Eia or Eye was an early medieval manor in Westminster, Middlesex. It was about one mile west of the Palace of Westminster/Whitehall, about 2 miles west-south-west of the walled City of London, and about half a mile north of the River Thames.

The area of the manor later became the site of Hyde Park (which dates from 1536), the grounds of Buckingham Palace (1703), Belgravia, Park Lane and most parts of Mayfair, Pimlico, and Knightsbridge.

The name Eia is believed to have originated as a Latinisation of the Anglo-Saxon word īeg, which means "island", in reference to a rise along a stream/marsh. It may have referred to an area known later as Thorney Island, surrounding Westminster Abbey, and formed by the River Tyburn.

A smaller sub-manor called Ebury or Eybury, containing the hamlet Eye Cross, was originally part of the manor (and are derivations in name). Ebury and a corruption of it, Avery, appear as modern place and street names.
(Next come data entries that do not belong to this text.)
Lemma nondecreasing_filter f l : nondecreasing l -> nondecreasing (filter f l).
Proof.
  induction l as [|x l IH]; simpl; [auto|].
  intros [Hx Hl]. destruct (f x); simpl; [|auto].
  split; [|auto]. intros y Hy. apply filter_In in Hy. apply Hx, Hy.
Qed.

Lemma nondecreasing_snoc l t :
  nondecreasing l -> (forall x, In x l -> (x <= t)%Q) ->
  nondecreasing (l ++ [t])%list.
Proof.
  induction l as [|x l IH]; simpl; intros Hl Hb.
  - split; [intros y []|exact I].
  - destruct Hl as [Hx Hl]. split.
    + intros y Hy. apply in_app_or in Hy. destruct Hy as [Hy|[<-|[]]]; auto.
    + apply IH; auto.
Qed.

(** Under a clock that does not go back, the window is in order and
    in the past. *)
Lemma limiter_run_chronological l ops t :
  nondecreasing (_requests l) ->
  (forall x, In x (_requests l) -> (x <= t)%Q) ->
  chronological t ops ->
  nondecreasing (_requests (limiter_run l ops)) /\
  (forall x, In x (_requests (limiter_run l ops)) -> (x <= last_time t ops)%Q).
Proof.
  revert l t. induction ops as [|o ops IH]; intros l t Hs Hb Hc; simpl; [auto|].
  destruct o as [now|now|]; simpl in Hc.
  - destruct Hc as [Ht Hc]. apply IH; [| |assumption].
    + simpl. unfold is_allowed. destruct (_max_requests l <=? _); simpl.
      * now apply nondecreasing_filter.
      * apply nondecreasing_snoc; [now apply nondecreasing_filter|].
        intros x Hx. apply filter_In in Hx. destruct Hx as [Hx _].
        specialize (Hb _ Hx). lra.
    + intros x. simpl. unfold is_allowed.
      destruct (_max_requests l <=? _); simpl; intros Hx.
      * apply filter_In in Hx. destruct Hx as [Hx _]. specialize (Hb _ Hx). lra.
      * apply in_app_or in Hx. destruct Hx as [Hx|[<-|[]]]; [|lra].
        apply filter_In in Hx. destruct Hx as [Hx _]. specialize (Hb _ Hx). lra.
  - destruct Hc as [Ht Hc]. apply IH; [| |assumption].
    + simpl. now apply nondecreasing_filter.
    + intros x Hx. simpl in Hx. apply filter_In in Hx. destruct Hx as [Hx _].
      specialize (Hb _ Hx). lra.
  - apply IH; [exact I|intros x []|assumption].
Qed.

(** Under a clock that does not go back, the window of a limiter built
    by the constructor stays in the order of arrival, so its first
    element is the oldest one, and at any later instant
    [get_retry_after_seconds] lies between 0 and ceil(W/1000). *)
Theorem limiter_window_in_arrival_order W N ops t0 now :
  chronological t0 ops -> (last_time t0 ops <= now)%Q ->
  let l := limiter_run (init W N) ops in
  nondecreasing (_requests l) /\
  0 <= get_retry_after_seconds l now <= Z.max 0 (Qceiling (inject_Z W / 1000)).
Proof.
  intros Hc Hnow l.
  destruct (limiter_run_chronological (init W N) ops t0) as [Hs Hb];
    [exact I|intros x []|assumption|].
  fold l in Hs, Hb. split; [assumption|].
  destruct (limiter_run_bound (init W N) ops) as (_ & Hw & _); [simpl; lia|].
  fold l in Hw. simpl in Hw.
  unfold get_retry_after_seconds. rewrite Hw.
  destruct (_requests l) as [|oldest rest] eqn:E; [lia|].
  assert (Hold : (oldest <= now)%Q).
  { specialize (Hb oldest (or_introl eq_refl)). lra. }
  assert (Hle : ((inject_Z W - (now - oldest)) / 1000 <= inject_Z W / 1000)%Q).
  { apply Qle_shift_div_l; [lra|].
    unfold Qdiv. rewrite <- Qmult_assoc.
    setoid_replace (/ 1000 * 1000)%Q with 1%Q by reflexivity. lra. }
  pose proof (Qceiling_resp_le _ _ Hle). lia.
Qed.

Lemma limiter_window_in_arrival_order_witness :
  let l := limiter_run (init 1000 5)
             [LIsAllowed 10%Q; LIsAllowed 20%Q; LCurrentCount 30%Q] in
  nondecreasing (_requests l) /\
  0 <= get_retry_after_seconds l 40%Q <= Z.max 0 (Qceiling (inject_Z 1000 / 1000)).
Proof.
  intros l.
  apply (limiter_window_in_arrival_order 1000 5
           [LIsAllowed 10%Q; LIsAllowed 20%Q; LCurrentCount 30%Q] 0%Q 40%Q).
  - simpl. repeat split; vm_compute; discriminate.
  - vm_compute. discriminate.
Defined.
End LimiterRuns.

(** ** The rate limiter: the window property under an advancing clock *)

Section LimiterWindowClaim.
Import RateLimiter.

(** The limiter built by [RateLimiter(W, N)] after calls of
    [is_allowed] at the clock readings [ts], in this order. *)
Definition after_calls (W N : Z) (ts : list Q) : RateLimiter :=
  limiter_run (init W N) (map LIsAllowed ts).

Lemma filter_all {A} (f : A -> bool) (l : list A) :
  (forall x, In x l -> f x = true) -> filter f l = l.
Proof.
  induction l as [|x l IH]; simpl; intros H; [reflexivity|].
  rewrite (H x) by now left. f_equal. apply IH. intros y Hy. apply H. now right.
Qed.

Lemma after_calls_snoc W N ts t :
  after_calls W N (ts ++ [t])%list = snd (is_allowed (after_calls W N ts) t).
Proof.
  unfold after_calls, limiter_run. rewrite map_app, fold_left_app. reflexivity.
Qed.

(** Calls that all fall less than [W] before a reading [t'], and not
    after it, are all recorded, up to [N] of them. *)
Lemma after_calls_within W N ts t' :
  (forall t, In t ts -> (t <= t')%Q /\ (t' - t < inject_Z W)%Q) ->
  (List.length ts <= Z.to_nat N)%nat ->
  after_calls W N ts = mkRateLimiter ts W N.
Proof.
  induction ts as [|x ts IH] using rev_ind; intros Hin Hlen; [reflexivity|].
  rewrite length_app in Hlen. simpl in Hlen.
  rewrite after_calls_snoc, IH;
    [|intros t Ht; apply Hin, in_or_app; now left|lia].
  destruct (Hin x) as [Hx _]; [apply in_or_app; right; now left|].
  unfold is_allowed, live. cbn [_requests _window_ms _max_requests].
  rewrite filter_all.
  - destruct (Z.leb_spec N (Z.of_nat (List.length ts))); [lia|reflexivity].
  - intros t Ht. apply Qltb_true.
    destruct (Hin t) as [_ Hw]; [apply in_or_app; now left|]. lra.
Qed.

Lemma firstn_In {A} (k : nat) (l : list A) (x : A) : In x (firstn k l) -> In x l.
Proof.
  revert l. induction k as [|k IH]; intros [|a l]; simpl; try tauto.
  intros [H|H]; auto.
Qed.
Ebury survives as a place name in: Ebury Street, Belgravia, Ebury Square, Ebury Wharf and Ebury Bridge, which crosses the former Grosvenor Canal. The name Avery, also found in many street names in SW1, is a corruption of Ebury.

The modern hereditary title Baron Ebury, was created in 1857 for Robert Grosvenor, the owner of the estate, of an ancient and prominent gentry family of Cheshire. The names of some of the family's Cheshire estates now feature as street names in the former manor of Ebury, most notably Eaton, Belgrave and Eccleston. One of Grosvenor's business enterprises was the Watford and Rickmansworth Railway, also known as the "Ebury Line", in Hertfordshire. The railway no longer exists and has been converted into the Ebury Way hiking trail.

Ebury Publishing has its offices in Pimlico.

Eia was a rural manor during the early medieval period, on land adjacent to the River Tyburn (a reduced catchment form of which flows beneath the courtyard and south wing of Buckingham Palace), immediately west and north of Thorney Island, on the Thames, which became the site of Westminster Abbey.